How International Enterprises can enter India: Different Approaches to enter the market?
India is one of the fastest-growing emerging economies in the world. In 2020, despite the blows from the Covid-triggered crisis, India attracted an FDI of USD 64 billion, significantly jumping from 2019, when a total FDI of USD 51 billion was invested in India.
India is one of the biggest IT markets in the world and sizable portions of the FDIs are invested in the growing ICT sector. Likewise, other emerging sectors such as manufacturing and retail are also increasingly attracting international investments in India.
Going forward, India will continue to consolidate its position as a global growth driver in the world economy. This will also entail increased international investments.
From starting a simple trade or liaison office to set up an LLP (limited liability company) or registering a company (Under Company Act, 2013), there are multiple ways through which international entities can enter India.
In this post, we will learn more about the various ways through which a foreign investor can set up in India.

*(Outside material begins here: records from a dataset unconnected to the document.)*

(** ** Lemmas on the pure functions *)

Lemma series_max_spec (l : list Q) (m : Q) :
  series_max l = Some m -> In m l /\ (forall x, In x l -> (x <= m)%Q).
Proof.
  revert m; induction l as [|a l IH]; intros m H; [discriminate|].
  cbn in H. destruct (series_max l) as [m'|] eqn:Hl.
  - destruct (IH m' eq_refl) as [Hin Hle].
    destruct (Qle_bool a m') eqn:Hb; injection H as <-.
    + apply Qle_bool_iff in Hb. split; [right; exact Hin|].
      intros x [<-|Hx]; auto.
    + assert (Hlt : (m' < a)%Q).
      { apply Qnot_le_lt. intro Hc. apply Qle_bool_iff in Hc. congruence. }
      split; [left; reflexivity|].
      intros x [<-|Hx]; [apply Qle_refl|].
      apply Qle_trans with m'; [auto | apply Qlt_le_weak; exact Hlt].
  - destruct l; [|cbn in Hl; destruct (series_max l); discriminate].
    injection H as <-. split; [left; reflexivity|].
    intros x [<-|[]]; apply Qle_refl.
Qed.

Lemma iloc_neg_slice_window {A} (pre prior : list A) (x : A) :
  iloc_neg_slice (length prior + 1) 1 (pre ++ prior ++ [x]) = prior.
Proof.
  unfold iloc_neg_slice. rewrite !length_app. cbn [length].
  replace (length pre + (length prior + 1) - (length prior + 1))%nat with (length pre) by lia.
  replace (length pre + (length prior + 1) - 1 - length pre)%nat with (length prior) by lia.
  rewrite skipn_app, skipn_all, Nat.sub_diag. cbn [skipn app].
  rewrite firstn_app, firstn_all, Nat.sub_diag. cbn. apply app_nil_r.
Qed.

Lemma round_half_even_close (r : Q) :
  (- (1 # 2) <= inject_Z (round_half_even r) - r <= 1 # 2)%Q.
Proof.
  unfold round_half_even.
  pose proof (Qfloor_le r) as H1. pose proof (Qlt_floor r) as H2.
  rewrite inject_Z_plus in H2. change (inject_Z 1) with 1%Q in H2.
  set (f := Qfloor r) in *.
  destruct (Qeq_bool (r - inject_Z f) (1 # 2)) eqn:He.
  - apply Qeq_bool_iff in He.
    destruct (Z.even f); [|rewrite inject_Z_plus; change (inject_Z 1) with 1%Q]; lra.
  - destruct (Qle_bool (r - inject_Z f) (1 # 2)) eqn:Hl.
    + apply Qle_bool_iff in Hl. lra.
    + rewrite inject_Z_plus. change (inject_Z 1) with 1%Q.
      assert (Hlt : (1 # 2 < r - inject_Z f)%Q).
      { apply Qnot_le_lt. intro Hc. apply Qle_bool_iff in Hc. congruence. }
      lra.
Qed.

Lemma round2_spec (x : Q) :
  two_decimals (round2 x) /\ (- (1 # 200) <= round2 x - x <= 1 # 200)%Q.
Proof.
  unfold round2. split; [eexists; reflexivity|].
  pose proof (round_half_even_close (x * 100)) as H.
  set (z := inject_Z (round_half_even (x * 100))) in *.
  assert (E : (z / 100 - x == (z - x * 100) * (1 # 100))%Q) by (unfold Qdiv; change (/ 100)%Q with (1 # 100)%Q; ring).
  rewrite E. lra.
Qed.

Lemma py_round2_cents (x : float64) : cents_of x (py_round2 x).
Proof.
  destruct x as [sx|sx| |sx m e]; try reflexivity.
  unfold py_round2, cents_of.
  set (v := F2Q (S754_finite sx m e)).
  exists (round_half_even (v * 100)). split.
  - destruct (Z.eqb (round_half_even (v * 100)) 0) eqn:Ez; [right|left; reflexivity].
    split; [apply Z.eqb_eq, Ez | reflexivity].
  - exact (proj2 (round2_spec v)).
Qed.

(** ** Signal evaluation *)

(** C2: on a history of at least [lookback + 1] bars, written as
    [pre ++ prior ++ [latest]] with [prior] the [lookback] bars right before
    the latest one, the signal is true exactly when the latest close is
    strictly above every close of [prior], that is above their maximum; when
    the latest close equals that maximum the signal is false. *)
Theorem calc_signal_breakout (lookback : nat) (pre prior : Frame) (latest : Bar) :
  (1 <= lookback)%nat -> length prior = lookback ->
  (calc_signal_with lookback (pre ++ prior ++ [latest]) = true <->
   Forall (fun b => (bar_close b < bar_close latest)%Q) prior) /\
  (forall m, series_max (map bar_close prior) = Some m ->
   (calc_signal_with lookback (pre ++ prior ++ [latest]) = true <->
    (m < bar_close latest)%Q) /\
   (m == bar_close latest -> calc_signal_with lookback (pre ++ prior ++ [latest]) = false))%Q.
Proof.
  intros Hlb Hlen.
  assert (Hsig : calc_signal_with lookback (pre ++ prior ++ [latest]) =
                 py_gt (bar_close latest) (series_max (map bar_close prior))).
  { unfold calc_signal_with.
    replace (length (pre ++ prior ++ [latest]) <? lookback + 1)%nat with false
      by (symmetry; apply Nat.ltb_ge; rewrite !length_app; cbn; lia).
    rewrite !map_app. cbn [map].
    rewrite <- Hlen, <- (length_map bar_close prior), iloc_neg_slice_window.
    rewrite app_assoc, last_last. reflexivity. }
  assert (Hgt : forall m, series_max (map bar_close prior) = Some m ->
            (calc_signal_with lookback (pre ++ prior ++ [latest]) = true <->
             (m < bar_close latest)%Q)).
  { intros m Hm. rewrite Hsig, Hm. cbn. rewrite negb_true_iff. split; intro H.
    - apply Qnot_le_lt. intro Hc. apply Qle_bool_iff in Hc. congruence.
    - destruct (Qle_bool (bar_close latest) m) eqn:Hc; [|reflexivity].
      apply Qle_bool_iff in Hc. exfalso. apply (Qlt_not_le _ _ H Hc). }
  split.
  - destruct (series_max (map bar_close prior)) as [m|] eqn:Hm.
    + destruct (series_max_spec _ _ Hm) as [Hin Hle].
      rewrite (Hgt m eq_refl). rewrite Forall_forall. split.
      * intros Hlt b Hb. apply Qle_lt_trans with m; [apply Hle, in_map, Hb | exact Hlt].
      * intros Hall. apply in_map_iff in Hin. destruct Hin as [b [<- Hb]]. apply Hall, Hb.
    + destruct prior as [|b prior']; [cbn in Hlen; lia|].
      cbn in Hm. destruct (series_max (map bar_close prior')); discriminate.
  - intros m Hm. split; [exact (Hgt m Hm)|].
    intros Heq. apply not_true_is_false. intro Hc.
    apply (Hgt m Hm) in Hc. rewrite Heq in Hc. exfalso. exact (Qlt_irrefl _ Hc).
Qed.

Lemma calc_signal_breakout_witness :
  ((1 <= 3)%nat /\ length (bars_from 1 [10; 11; 9]%Q) = 3%nat) /\
  calc_signal_with 3 (bars_from 0 [] ++ bars_from 1 [10; 11; 9]%Q ++ [bar_at 4 12]) = true.
Proof.
  split; [split; [lia | reflexivity]|].
  apply (proj2 (proj1 (calc_signal_breakout 3 (bars_from 0 []) (bars_from 1 [10; 11; 9]%Q)
                         (bar_at 4 12) ltac:(lia) eq_refl))).
  cbn. repeat constructor.
Defined.

(** C5: a history shorter than [lookback + 1] bars gives no signal. *)
Theorem calc_signal_insufficient (lookback : nat) (df : Frame) :
  (length df < lookback + 1)%nat -> calc_signal_with lookback df = false.
Proof.
  intros H. unfold calc_signal_with. apply Nat.ltb_lt in H. rewrite H. reflexivity.
Qed.

Lemma calc_signal_insufficient_witness :
  (length (bars_from 0 [1; 2; 3]%Q) < LOOKBACK + 1)%nat /\
  calc_signal (bars_from 0 [1; 2; 3]%Q) = false.
Proof.
  split; [cbn; lia|].
  apply (calc_signal_insufficient LOOKBACK (bars_from 0 [1; 2; 3]%Q)). cbn; lia.
Defined.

Liaison Office / Representative Office
- A foreign company or investor can set up a Liaison Office (LO) in India following approval from the foreign exchange department of RBI.
- LO is set for 3 years and can be extended for another 3 years. In specific sectors such as NBFC and the construction sector, the maximum period is 2 years.
- Foreign companies use LO to interact with local businesses, government agencies, vendors, etc. It can provide a suitable platform to test Indian water before going full-fledged.
- It can also contribute towards the promotion of trade between the two countries.
- The liaison office, can’t be involved in any form of commercial activity such as manufacturing, trade, etc. The cost of a liaison office is run with the help of inward remittance.
- To apply to open a liaison office, ANNEX-1 form is filled. The approval process takes around ~ 40 days.
Branch Office
- A Branch Office (BO) can be formed in India by companies incorporated outside India
- BO is a temporary entity and can help in testing the Indian water before a bigger financial commitment.
- A BO has the same name as the parent company
- BO in general can’t engage in manufacturing activities. However, they can engage in manufacturing in 100% export-oriented SEZs
- BO can act as a selling and buying agent on behalf of the parent company
- They contribute towards trade and export promotion between India and the host country
- They can engage in consultation, research, and software development activities.
- A foreign shipping or airline company can also operate as a BO in India.
- In a sector wherein 100% FDI is allowed, BO can be formed by applying to the foreign exhcnage department of RBI. In other sectors, permission from the Ministry of Commerce is required.
Local Associate
- Foreign companies can appoint a Local Associate (LA) instead of opening a LO or BO.
- Appointing an LA can offer all the benefits of a LO or BO at a relatively cheaper cost
- LA can conduct preliminary market research activities on behalf of the foreign enterprise
- LA can help in facilitating communication with key stakeholders in India- governing agencies, local business, etc.
- LA can act as a sourcing and purchasing agent for the parent company. Likewise, it can offer pre-sales and post-sales services.
- No prior permission is needed to appoint an LA. An arrangement with an LA can be made following an MoU.
LLP (Limited Liability Partnership)
- GOI has allowed LLP formation for foreign investors in 2015. Since then, it is one of the preferred modes of operating in India.
- LLP can be formed only in sectors wherein 100% FDI is allowed under automatic route.
- LLP will have two partners and two designated partners. The partners can be designated partners.
- First Partners who are Indian citizens, would require a Permanent Identification Number (PAN) from the Income Tax Department of India. Foreign nationals do not require PAN
- Designated partners need a Digital Signature.
- Designated partners will need a DPIN (Designated Partner Identification Number). In case of the partners have DIN (Director’s Identification Number), DPIN is not required.
- LLP needs to clearly define the capital contribution by each partner. Likewise, it should outline the business objective of the business.
- The Indian state, wherein LLP will be registered should be carefully chosen. It should be noted within a state, the registered office can be easily changed but it is a cumbersome process to change the office from one state to another.
Pvt. Ltd Company
- Foreigners can form a Pvt. Ltd company, (governed by the company act 2013)
- Foreign investment in a Pvt. Ltd is subject to FDI rules.
- A Pvt. Ltd company will at least have two shareholders/ directors.
- Indian and NRI directors will need to have PAN
- Shareholders need to have a digital signature.
- Each shareholder/ director will need a DIN or DPIN
- The state of registration, share capital, and objective of business need to be clearly defined.